What to do
With the line containing "os_len : Z;" as the start and the line containing "if take <? want" as the end, transcribe that span of the entries below exactly, including both.

/---

Lemma options_roundtrip_witness :
  exists wire, encode sample_opts (replicate 40 0) =
    Some (encoded_len sample_opts, wire ++ drop (encoded_len sample_opts) (replicate 40 0)) /\
    length wire = encoded_len sample_opts /\ parse_options wire = Some (Ok sample_opts).
Proof.
  apply (options_roundtrip sample_opts (replicate 40 0)).
  - exact sample_opts_wf.
  - reflexivity.
  - vm_compute. lia.
Defined.

(** [parse_options] always returns, without an out-of-bounds read, on every
    byte string: it never panics and its loop terminates. *)
Theorem parse_options_total (opts : list Z) : exists r, parse_options opts = Some r.
Proof.
  rewrite parse_options_general, parse_general_rest. apply parse_sfx_some. lia.
Qed.

(** The timestamp-only fast path is only an optimisation: on every input
    [parse_options] answers exactly what the general loop answers. *)
Theorem parse_options_fast_path (opts : list Z) : parse_options opts = parse_general opts.
Proof. apply parse_options_general. Qed.

(** Whatever bytes a peer sends, an accepted option list is well formed:
    the window shift is at most 14, at most four SACK blocks are recorded, all
    numbers have their wire width and unused block slots are zero. *)
Theorem parse_options_wf (opts : list Z) (o : TcpOpts)
  (Hb : is_bytes opts) (H : parse_options opts = Some (Ok o)) : opts_wf o.
Proof.
  rewrite parse_options_general, parse_general_rest in H.
  eapply parse_sfx_wf; [exact Hb|exact TcpOpts_default_wf|exact H].
Qed.

Lemma parse_options_wf_witness :
  is_bytes [3; 3; 200; 4; 2] /\
  opts_wf (mkTcpOpts None (Some 14) true None zero_blocks 0 true).
Proof.
  assert (is_bytes [3; 3; 200; 4; 2]) as Hb
    by (repeat apply Forall_cons_2; try apply Forall_nil_2; width_lia).
  split; [exact Hb|].
  apply (parse_options_wf [3; 3; 200; 4; 2]); [exact Hb|reflexivity].
Defined.
(* ===== verification/Mbuf.v ===== *)
(** * Packet-buffer references ([mempool.rs], and [InOrderSegment] of [tcp_conn.rs])

    An mbuf is named by its address.  The code never computes with the
    reference count: it calls DPDK to change it.  Operations therefore return
    the list of those calls, and [ref_delta] is their documented effect on the
    count of one mbuf.  [Owner] says how many references a structure holds, so
    that conservation is "owned after = owned before + calls made". *)

From S2P Require Import Prelude.

Definition MbufId : Type := Z.

(** The DPDK calls that change a reference count. *)
Inductive MbufOp :=
  | RefcntUpdate (m : MbufId) (delta : Z)
  | FreeSeg (m : MbufId).

#[export] Instance MbufOp_eq_dec : EqDecision MbufOp.
Proof. solve_decision. Defined.

(** Effect of one call on the count of [m]. *)
Definition op_delta (m : MbufId) (op : MbufOp) : Z :=
  match op with
  | RefcntUpdate m' d => if m' =? m then d else 0
  | FreeSeg m' => if m' =? m then -1 else 0
  end.

Definition ref_delta (m : MbufId) (ops : list MbufOp) : Z := zsum (op_delta m) ops.

(** ** Owners of references *)

Class Owner (A : Type) := owned : MbufId -> A -> Z.

#[export] Instance list_owner {A} `{Owner A} : Owner (list A) := fun m l => zsum (owned m) l.
#[export] Instance option_owner {A} `{Owner A} : Owner (option A) :=
  fun m o => match o with Some a => owned m a | None => 0 end.
#[export] Instance prod_owner {A B} `{Owner A} `{Owner B} : Owner (A * B) :=
  fun m p => owned m (fst p) + owned m (snd p).

(** [MbufHandle]: owns exactly one reference. *)
Record MbufHandle := mkMbufHandle { h_ptr : MbufId }.

#[export] Instance MbufHandle_owner : Owner MbufHandle :=
  fun m h => if h_ptr h =? m then 1 else 0.

(** [MbufHandle::try_clone]. *)
Definition try_clone (h : MbufHandle) : MbufHandle * list MbufOp :=
  (mkMbufHandle (h_ptr h), [RefcntUpdate (h_ptr h) 1]).

Definition MBUF_DROP_UNEXPECTED_THRESHOLD : Z := 8.

(** [Drop for MbufHandle]: given the count read before the release, the calls
    made and whether the [mbuf_refcnt_drop_unexpected] diagnostic fires. *)
Definition handle_drop (pre : Z) (h : MbufHandle) : list MbufOp * bool :=
  let post := sat_sub pre 1 in
  ([FreeSeg (h_ptr h)], (pre =? 0) || (MBUF_DROP_UNEXPECTED_THRESHOLD <? post)).

(** [InOrderSegment]: a view of [len] bytes at [offset] of a held mbuf. *)
Record InOrderSegment := mkInOrderSegment {
  io_mbuf : MbufHandle;
  io_offset : Z;
  io_len : Z;
}.

#[export] Instance InOrderSegment_eta : Settable InOrderSegment := fun s =>
  mkInOrderSegment (io_mbuf s) (io_offset s) (io_len s).

#[export] Instance InOrderSegment_owner : Owner InOrderSegment := fun m s => owned m (io_mbuf s).

(** ** Laws *)

Lemma ref_delta_nil m : ref_delta m [] = 0.
Proof. done. Qed.
Lemma ref_delta_app m a b : ref_delta m (a ++ b) = ref_delta m a + ref_delta m b.
Proof. apply zsum_app. Qed.
Lemma ref_delta_cons m op a : ref_delta m (op :: a) = op_delta m op + ref_delta m a.
Proof. done. Qed.

Section ListOwner.
Context {A : Type} `{Owner A} (m : MbufId).

Lemma owned_nil : owned m (@nil A) = 0.
Proof. done. Qed.
Lemma owned_cons (x : A) l : owned m (x :: l) = owned m x + owned m l.
Proof. done. Qed.
Lemma owned_app (l k : list A) : owned m (l ++ k) = owned m l + owned m k.
Proof. apply zsum_app. Qed.
Lemma owned_perm (l k : list A) : l ≡ₚ k -> owned m l = owned m k.
Proof. induction 1; rewrite ?owned_cons; lia. Qed.
End ListOwner.

#[export] Hint Rewrite @owned_nil @owned_cons @owned_app @ref_delta_nil @ref_delta_app @ref_delta_cons : zsums.

Ltac refs := autorewrite with zsums; cbn [op_delta]; try lia.

Lemma try_clone_conserves m h :
  owned m (fst (try_clone h)) + owned m h = owned m h + ref_delta m (snd (try_clone h)).
Proof. unfold try_clone. cbn [fst snd]. refs. unfold owned, MbufHandle_owner. cbn. lia. Qed.

Lemma handle_drop_conserves m pre h :
  0 = owned m h + ref_delta m (fst (handle_drop pre h)).
Proof. unfold handle_drop. cbn [fst]. refs. unfold owned, MbufHandle_owner. destruct (h_ptr h =? m); lia. Qed.
(* ===== verification/Reassembly.v ===== *)
(** * Out-of-order reassembly queue ([tcp_reassembly.rs])

    The queue stores views into mbufs, sorted by sequence number.  Positions
    are measured from a base sequence number ([off base]); [sview] gives the
    stream interval of a stored view, and the theorems relate the queue to the
    byte stream behind the views. *)

From stdpp Require Import sorting.
From S2P Require Import Prelude.
From S2P Require Import Seq.
From S2P Require Import Mbuf.

(** ** Data *)

Record OooSegment := mkOooSegment {
  os_seq : Z;
  os_mbuf : MbufId;
  os_offset : Z;
  os_len : Z;
}.

#[export] Instance OooSegment_owner : Owner OooSegment := fun m s => if os_mbuf s =? m then 1 else 0.

Definition end_seq (s : OooSegment) : Z := wadd32 (os_seq s) (os_len s).

Record InsertOutcome := mkInsertOutcome {
  newly_buffered : Z;
  cap_dropped : Z;
  mbuf_ref_retained : bool;
}.

Record ReorderQueue := mkReorderQueue {
  segments : list OooSegment;
  rq_cap : Z;
  total_bytes : Z;
}.

#[export] Instance ReorderQueue_eta : Settable ReorderQueue := fun q =>
  mkReorderQueue (segments q) (rq_cap q) (total_bytes q).

#[export] Instance ReorderQueue_owner : Owner ReorderQueue := fun m q => owned m (segments q).

(** [ReorderQueue::new]. *)
Definition reorder_new (cap : Z) : ReorderQueue := mkReorderQueue [] cap 0.

Definition reorder_is_empty (q : ReorderQueue) : bool :=
  match segments q with [] => true | _ => false end.

(** ** Operations *)

Definition drop_segment_mbuf_ref (s : OooSegment) : MbufOp := FreeSeg (os_mbuf s).

(** [clear]: the queue emptied and the calls made. *)
Definition reorder_clear (q : ReorderQueue) : ReorderQueue * list MbufOp :=
  (q <| segments := [] |> <| total_bytes := 0 |>, map drop_segment_mbuf_ref (segments q)).

(** [Drop for ReorderQueue]. *)
Definition reorder_drop (q : ReorderQueue) : list MbufOp := map drop_segment_mbuf_ref (segments q).

(** The locals of [insert]. *)
Record Carve := mkCarve {
  cv_cursor : Z;
  cv_newly : Z;
  cv_dropped : Z;
  cv_pending : list (Z * Z * Z);
}.

#[export] Instance Carve_eta : Settable Carve := fun c =>
  mkCarve (cv_cursor c) (cv_newly c) (cv_dropped c) (cv_pending c).

Section Insert.
Context (q : ReorderQueue) (seq plen : Z) (mbuf : MbufId) (mbuf_payload_offset : Z).

(** Store what fits of the [want] bytes at the cursor ([off] bytes into the
    payload), count the rest as dropped. *)
Definition carve_take (off want : Z) (c : Carve) : Carve :=
  let remaining_cap := sat_sub (rq_cap q) (wadd32 (total_bytes q) (cv_newly c)) in
  let take := Z.min want remaining_cap in
  let c := if 0 <? take then
             c <| cv_pending ::= fun p =>
                    p ++ [(cv_cursor c, u16 (mbuf_payload_offset + u16 off), u16 take)] |>
               <| cv_newly := wadd32 (cv_newly c) (u32 take) |>
           else c in
  if take <? want then c <| cv_dropped := wadd32 (cv_dropped c) (u32 (want - take)) |> else c.

(** One turn of the scan; [None] is [break]. *)
Definition carve_step (existing : OooSegment) (c : Carve) : option Carve :=
  let incoming_end := wadd32 seq (u32 plen) in
  let existing_seq := os_seq existing in
  let existing_end := end_seq existing in
  if seq_le incoming_end existing_seq then None
  else if seq_le existing_end (cv_cursor c) then Some c
  else
    let c :=
      if seq_lt (cv_cursor c) existing_seq then
        let gap_len := wsub32 existing_seq (cv_cursor c) in
        let off := wsub32 (cv_cursor c) seq in
        let want := Z.min gap_len (u64 (plen - off)) in
        let c' := carve_take off want c in
        c' <| cv_cursor := wadd32 (cv_cursor c) (u32 want) |>
      else c in
    Some (if seq_lt (cv_cursor c) existing_end then c <| cv_cursor := existing_end |> else c).

Fixpoint carve_scan (segs : list OooSegment) (c : Carve) : Carve :=
  match segs with
  | [] => c
  | existing :: segs =>
      match carve_step existing c with
      | None => c
      | Some c => carve_scan segs c
      end
  end.
(* ===== verification/Tlp.v ===== *)
(** * Tail loss probe arithmetic ([tcp_tlp.rs]) *)

From S2P Require Import Prelude.

Definition WCDELACK_US : Z := 200000.
Definition DEFAULT_MULTIPLIER_X100 : Z := 200.
Definition DEFAULT_MAX_CONSECUTIVE_PROBES : Z := 1.

Record TlpConfig := mkTlpConfig {
  floor_us : Z;
  multiplier_x100 : Z;
  skip_flight_size_gate : bool;
}.

Definition a5_compat (default_floor_us : Z) : TlpConfig := mkTlpConfig default_floor_us 200 false.
Definition TlpConfig_default : TlpConfig := a5_compat 5000.

Definition pto_us (srtt_us : option Z) (cfg : TlpConfig) (flight_size : Z) : Z :=
  match srtt_us with
  | None => floor_us cfg
  | Some srtt =>
      let base := u32 (u64 (srtt * multiplier_x100 cfg) / 100) in
      let with_penalty :=
        if (flight_size =? 1) && negb (skip_flight_size_gate cfg)
        then sat_add32 base (Z.max WCDELACK_US (srtt / 4))
        else base in
      Z.max with_penalty (floor_us cfg)
  end.

Inductive Probe := NewData | LastSegmentRetransmit.

Definition select_probe (snd_pending_nonempty snd_retrans_nonempty : bool) : option Probe :=
  if negb snd_retrans_nonempty then None
  else if snd_pending_nonempty then Some NewData
  else Some LastSegmentRetransmit.

(** ** Properties *)

(** The probe timeout is [srtt * multiplier / 100], plus the delayed-ACK
    penalty exactly when a single segment is in flight and the gate is not
    opted out, never below the floor, and fits 32 bits without wrapping as
    long as the scaled RTT does. *)
Theorem pto_us_correct (srtt flight : Z) (cfg : TlpConfig)
    (Hs : is_u32 srtt) (Hm : is_u16 (multiplier_x100 cfg)) (Hf : is_u32 (floor_us cfg))
    (Hfit : srtt * multiplier_x100 cfg / 100 < two32) :
  floor_us cfg <= pto_us (Some srtt) cfg flight < two32 /\
  pto_us (Some srtt) cfg flight =
    Z.max (floor_us cfg)
      (Z.min U32_MAX
        (srtt * multiplier_x100 cfg / 100 +
         if (flight =? 1) && negb (skip_flight_size_gate cfg) then Z.max 200000 (srtt / 4) else 0)) /\
  pto_us None cfg flight = floor_us cfg.
Proof.
  unfold pto_us. assert (0 <= srtt * multiplier_x100 cfg) by (unfold is_u16, is_u32 in *; nia).
  assert (srtt * multiplier_x100 cfg < two64) by (widths; nia).
  assert (0 <= srtt * multiplier_x100 cfg / 100) by (apply Z.div_pos; lia).
  rewrite u64_id by (unfold is_u64; lia). rewrite u32_id by (unfold is_u32; lia).
  assert (0 <= srtt / 4) by (apply Z.div_pos; unfold is_u32 in *; lia).
  unfold sat_add32, WCDELACK_US. unfold is_u32 in *.
  destruct ((flight =? 1) && _); split_and!; try done; width_lia.
Qed.

Lemma pto_us_correct_witness : pto_us (Some 10000) TlpConfig_default 1 = 220000.
Proof.
  destruct (pto_us_correct 10000 1 TlpConfig_default ltac:(width_lia) ltac:(by vm_compute)
    ltac:(by vm_compute) ltac:(by vm_compute)) as (_ & -> & _). by vm_compute.
Defined.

\---

Expected output
  os_len : Z;
}.

#[export] Instance OooSegment_owner : Owner OooSegment := fun m s => if os_mbuf s =? m then 1 else 0.

Definition end_seq (s : OooSegment) : Z := wadd32 (os_seq s) (os_len s).

Record InsertOutcome := mkInsertOutcome {
  newly_buffered : Z;
  cap_dropped : Z;
  mbuf_ref_retained : bool;
}.

Record ReorderQueue := mkReorderQueue {
  segments : list OooSegment;
  rq_cap : Z;
  total_bytes : Z;
}.

#[export] Instance ReorderQueue_eta : Settable ReorderQueue := fun q =>
  mkReorderQueue (segments q) (rq_cap q) (total_bytes q).

#[export] Instance ReorderQueue_owner : Owner ReorderQueue := fun m q => owned m (segments q).

(** [ReorderQueue::new]. *)
Definition reorder_new (cap : Z) : ReorderQueue := mkReorderQueue [] cap 0.

Definition reorder_is_empty (q : ReorderQueue) : bool :=
  match segments q with [] => true | _ => false end.

(** ** Operations *)

Definition drop_segment_mbuf_ref (s : OooSegment) : MbufOp := FreeSeg (os_mbuf s).

(** [clear]: the queue emptied and the calls made. *)
Definition reorder_clear (q : ReorderQueue) : ReorderQueue * list MbufOp :=
  (q <| segments := [] |> <| total_bytes := 0 |>, map drop_segment_mbuf_ref (segments q)).

(** [Drop for ReorderQueue]. *)
Definition reorder_drop (q : ReorderQueue) : list MbufOp := map drop_segment_mbuf_ref (segments q).

(** The locals of [insert]. *)
Record Carve := mkCarve {
  cv_cursor : Z;
  cv_newly : Z;
  cv_dropped : Z;
  cv_pending : list (Z * Z * Z);
}.

#[export] Instance Carve_eta : Settable Carve := fun c =>
  mkCarve (cv_cursor c) (cv_newly c) (cv_dropped c) (cv_pending c).

Section Insert.
Context (q : ReorderQueue) (seq plen : Z) (mbuf : MbufId) (mbuf_payload_offset : Z).

(** Store what fits of the [want] bytes at the cursor ([off] bytes into the
    payload), count the rest as dropped. *)
Definition carve_take (off want : Z) (c : Carve) : Carve :=
  let remaining_cap := sat_sub (rq_cap q) (wadd32 (total_bytes q) (cv_newly c)) in
  let take := Z.min want remaining_cap in
  let c := if 0 <? take then
             c <| cv_pending ::= fun p =>
                    p ++ [(cv_cursor c, u16 (mbuf_payload_offset + u16 off), u16 take)] |>
               <| cv_newly := wadd32 (cv_newly c) (u32 take) |>
           else c in
  if take <? want then c <| cv_dropped := wadd32 (cv_dropped c) (u32 (want - take)) |> else c.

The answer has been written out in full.